The timeline event selector lets you select a specific time and display summaries of alerts. For detailed information, go to the Timeline events section.
The details section lets you choose how your cluster information is presented to you. The next section provides more information on your choices.
The Cloud Operations for GKE dashboard viewing tabs let you organize your cluster information by different hierarchies:
Infrastructure: Aggregates resources by Cluster, then Node, then Pod, and then by Container.
Workloads: Aggregates resources by Cluster, then Namespace, then Workload, then Pod, and lastly by Container.
Services: Aggregates resources by Cluster, then Namespace, then Service, then Pod, and lastly by Container.
The table is sorted to show resources with open incidents first. To view subcomponents of a resource, click expand play_arrow for that resource. The following screenshot shows an expanded hierarchy of Kubernetes resources:
Each resource name is preceded by an indicator which is red or green. A red indicator means that the resource, or a subcomponent of the resource, has an open incident. A green indicator means that there are no open incidents. To see the alerting details, metrics, and logs for a resource, click its row. For more details, go to the section on Viewing alerts, metrics, logs and details.

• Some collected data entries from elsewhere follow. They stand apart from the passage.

(** X13.  What a call that goes through the loop returns holds entries of
    the input in the order of the input, beginning with its first entry. *)
Theorem getDuplicates_entries_in_order (startTime : Q) (clock : nat -> Q) (events : nat)
    (g : Globals) (result : nat) (g' : Globals) :
  duplicates_not_cached g events ->
  getDuplicates startTime clock events g = (Ok (Some result), g') ->
  (dup_read g' result).*1 `sublist_of` ev_read g events
  /\ head ((dup_read g' result).*1) = head (ev_read g events).
Proof.
  intros Hmiss Hrun.
  destruct (getDuplicates_spec startTime clock events g)
    as [(cargs & cres & Hc & Hargs & _) | Hspec]; [exfalso; exact (Hmiss _ _ Hc Hargs)|].
  cbv zeta in Hspec. rewrite Hspec in Hrun.
  destruct (dedup_loop _ _ _ _ _ _ _) as [[out|]|e] eqn:Hloop; [|discriminate Hrun..].
  injection Hrun as <- <-. rewrite dup_read_first.
  apply (dedup_loop_entries _ _ _ _ _ _ _ _ _ eq_refl) in Hloop
    as (new & -> & Hsub & Hhead & _). by split.
Qed.

(** X14.  A DAYBREAK entry is never folded into another entry and never
    stands for one: what a call that goes through the loop returns holds
    every DAYBREAK entry of the input, in its order and with the count 0. *)
Theorem getDuplicates_keeps_daybreaks (startTime : Q) (clock : nat -> Q) (events : nat)
    (g : Globals) (result : nat) (g' : Globals) :
  duplicates_not_cached g events ->
  getDuplicates startTime clock events g = (Ok (Some result), g') ->
  filter (fun x => is_daybreak (store g') x = true) ((dup_read g' result).*1)
  = filter (fun x => is_daybreak (store g') x = true) (ev_read g events)
  /\ Forall (fun p => is_daybreak (store g') p.1 = true -> p.2 = 0%nat) (dup_read g' result).
Proof.
  intros Hmiss Hrun.
  destruct (getDuplicates_spec startTime clock events g)
    as [(cargs & cres & Hc & Hargs & _) | Hspec]; [exfalso; exact (Hmiss _ _ Hc Hargs)|].
  cbv zeta in Hspec. rewrite Hspec in Hrun.
  destruct (dedup_loop _ _ _ _ _ _ _) as [[out|]|e] eqn:Hloop; [|discriminate Hrun..].
  injection Hrun as <- <-. rewrite dup_read_first. cbn [store].
  apply (dedup_loop_entries _ _ _ _ _ _ _ _ _ eq_refl) in Hloop
    as (new & -> & _ & _ & Hday & Hzero). by split.
Qed.

Lemma isDuplicate_loop_all_equal common st event :
  is_daybreak st event = false ->
  forall eventSet i acc,
    Forall (fun f => type (objs st f) = type (objs st event)
                     /\ msg (objs st f) = msg (objs st event)) eventSet ->
    isDuplicate_loop common st event eventSet true i acc
    = Ok (DupIndices (acc ++ seq i (length eventSet))).
Proof.
  intros Hevent. induction eventSet as [|f es IH]; intros i acc Hall; cbn [isDuplicate_loop].
  - by rewrite app_nil_r.
  - inversion Hall as [|? ? [Hty Hmsg] Hrest]; subst.
    unfold is_daybreak in Hevent. rewrite Hty, Hevent.
    rewrite (proj2 (String.eqb_eq _ _) eq_refl).
    unfold sameMessage. rewrite Hmsg, (proj2 (String.eqb_eq _ _) eq_refl).
    cbn [mbind res_bind]. rewrite IH by exact Hrest.
    cbn [length seq]. by rewrite <- app_assoc.
Qed.

Lemma del_indices_all {A} (l : list A) : del_indices (reverse (seq 0 (length l))) l = [].
Proof.
  induction l as [|x l IH] using rev_ind; [reflexivity|].
  rewrite length_app. cbn [length]. rewrite Nat.add_1_r, seq_S, reverse_snoc.
  cbn [Nat.add]. unfold del_indices. cbn [fold_left].
  replace (delete (length l) (l ++ [x])) with l; [exact IH|].
  rewrite delete_middle. by rewrite app_nil_r.
Qed.

(** X15.  A run of entries of one category with one message, the first of
    them in front, comes back as that first entry with the count of the
    others, whatever the common messages are, if the clock has not run out
    at its first reading. *)
Theorem getDuplicates_equal_messages (startTime : Q) (clock : nat -> Q) (events : nat)
    (g : Globals) (e : ref) (rest : list ref) :
  duplicates_not_cached g events ->
  ev_read g events = e :: rest ->
  is_daybreak (store g) e = false ->
  Forall (fun f => type (objs (store g) f) = type (objs (store g) e)
                   /\ msg (objs (store g) f) = msg (objs (store g) e)) rest ->
  timed_out startTime (clock 0%nat) = false ->
  exists result g',
    getDuplicates startTime clock events g = (Ok (Some result), g')
    /\ dup_read g' result = [(e, length rest)].
Proof.
  intros Hmiss HE Hday Hall Hclock.
  destruct (getDuplicates_spec startTime clock events g)
    as [(cargs & cres & Hc & Hargs & _) | Hspec]; [exfalso; exact (Hmiss _ _ Hc Hargs)|].
  cbv zeta in Hspec. rewrite Hspec, HE, dedup_loop_cons.
  unfold isDuplicate. rewrite (isDuplicate_loop_all_equal _ _ _ Hday rest 0 [] Hall).
  rewrite Hclock. cbn [indices_of app]. rewrite del_indices_all, length_seq.
  simp dedup_loop. eexists _, _. split; [reflexivity|]. by rewrite dup_read_first.
Qed.

(** X16.  [getDuplicates] gives up only when the clock has run out: with a
    clock that stays within [DEDUPLICATION_TIMEOUT] it never returns [None];
    and a call that goes through the loop with the clock run out at its
    first reading returns [None] for a list that is not empty, unless the
    scan of the first entry raised. *)
Theorem getDuplicates_deadline (startTime : Q) (clock : nat -> Q) (events : nat)
    (g : Globals) :
  ((forall k, timed_out startTime (clock k) = false) ->
   (getDuplicates startTime clock events g).1 <> Ok None)
  /\ (duplicates_not_cached g events -> ev_read g events <> [] ->
      timed_out startTime (clock 0%nat) = true ->
      (getDuplicates startTime clock events g).1 = Ok None
      \/ (getDuplicates startTime clock events g).1 = Raise IndexError).
Proof.
  destruct (getDuplicates_spec startTime clock events g)
    as [(cargs & cres & Hc & Hargs & ->) | Hspec].
  - split; [intros _; discriminate|]. intros Hmiss. exfalso. exact (Hmiss _ _ Hc Hargs).
  - cbv zeta in Hspec. rewrite Hspec. split.
    + intros Hclock.
      destruct (dedup_loop _ _ _ _ _ _ _) as [[out|]|e] eqn:Hloop; cbn [fst]; [discriminate| |discriminate].
      apply (dedup_loop_timeout _ _ _ _ _ _ _ _ eq_refl) in Hloop as [k Hk].
      rewrite Hclock in Hk. discriminate Hk.
    + intros _ HE Hclock. destruct (ev_read g events) as [|e rest]; [contradiction|].
      rewrite dedup_loop_cons.
      destruct (isDuplicate _ _ _ _ _) as [r|err] eqn:Hdup.
      * rewrite Hclock. by left.
      * right. cbn [fst]. f_equal.
        by apply isDuplicate_loop_raise in Hdup as [-> _].
Qed.

(** ** More on isDuplicate *)

Lemma commonMatch_sym (m1 m2 : string) (commonMsgs : list string) :
  commonMatch m1 m2 commonMsgs = commonMatch m2 m1 commonMsgs.
Proof.
  induction commonMsgs as [|[|c0 rest] l IH]; cbn [commonMatch]; [reflexivity..|].
  rewrite (andb_comm (Py.contains m1 rest)), (andb_comm (Py.startswith m1 (String c0 rest))).
  by rewrite IH.
Qed.

(** X17.  The test of two entries of one category is symmetric, and an entry
    is a duplicate of any entry with its message, whatever the common
    messages are. *)
Theorem sameMessage_symmetric (common : option (dict (list string))) (a b : LogEntry) :
  (type a = type b -> sameMessage common a b = sameMessage common b a)
  /\ (msg a = msg b -> sameMessage common a b = Ok true).
Proof.
  unfold sameMessage. split.
  - intros Hty. rewrite (String.eqb_sym (msg b)), Hty.
    destruct (String.eqb (msg a) (msg b)); [reflexivity|].
    destruct common as [d|]; [|reflexivity].
    destruct (dict_get d (type b)); [apply commonMatch_sym|reflexivity].
  - intros ->. by rewrite (proj2 (String.eqb_eq _ _) eq_refl).
Qed.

The Cloud Operations for GKE dashboard displays data in columns based on the selected time range:
- Name: The label you assigned to the Kubernetes resource.
- Resource Type: The possible values are Cluster, Container, Namespace, Node, Pod, and Workspace.
- Ready: The number of running pods aggregated at the specified entity. A checkmark indicates that the entity has at least 1 pod ready and running. Note that this Ready indicator is not the same as Pod status in the GKE console. Ready only indicates that the pod is ready to serve traffic, while Pod status displays other statuses, like Pending, Running, Crashlooping, etc.
- Incidents: The number of alerting violations.
- CPU Utilization: The percent utilization compared to the requested CPU resources.
- Memory Utilization: The percent utilization of requested memory.
- Total Memory Usage: The amount of memory allocated.
Viewing alerts, metrics, logs, and details
The Cloud Operations for GKE dashboard displays a summary line for each Kubernetes resource by default. Each resource with a subcomponent is listed with an expand play_arrow button and all resources are listed with a a red or green indicator. A red indicator means that the resource, or a subcomponent of the resource, has an open incident. A green indicator means that there are no open incidents:
- To view subcomponents of a resource, click expand play_arrow for that resource.
To open a pane that displays a summary of incidents, system metrics, logs, and details for a resource, click the resource's row. When you click a row, the information that is displayed is dependent on the resource type. For example when you click a row for a cluster, you won't see metrics or log information. However, this information is displayed when you click a row for a pod.
In the following example, there are no open incidents on the node:
To go to the Kubernetes page in the Cloud Console, click Manage.
You can also access the alerting details panel from the Cloud Operations for GKE dashboard timeline event selector. A timeline of incidents gives you a view of alerting violations that happened within the selected time range. If you place your pointer over a red area in the timeline, event cards appear:
Each event card provides detailed information about one incident displayed in the timeline.
For troubleshooting information, refer to Troubleshooting your GKE dashboard.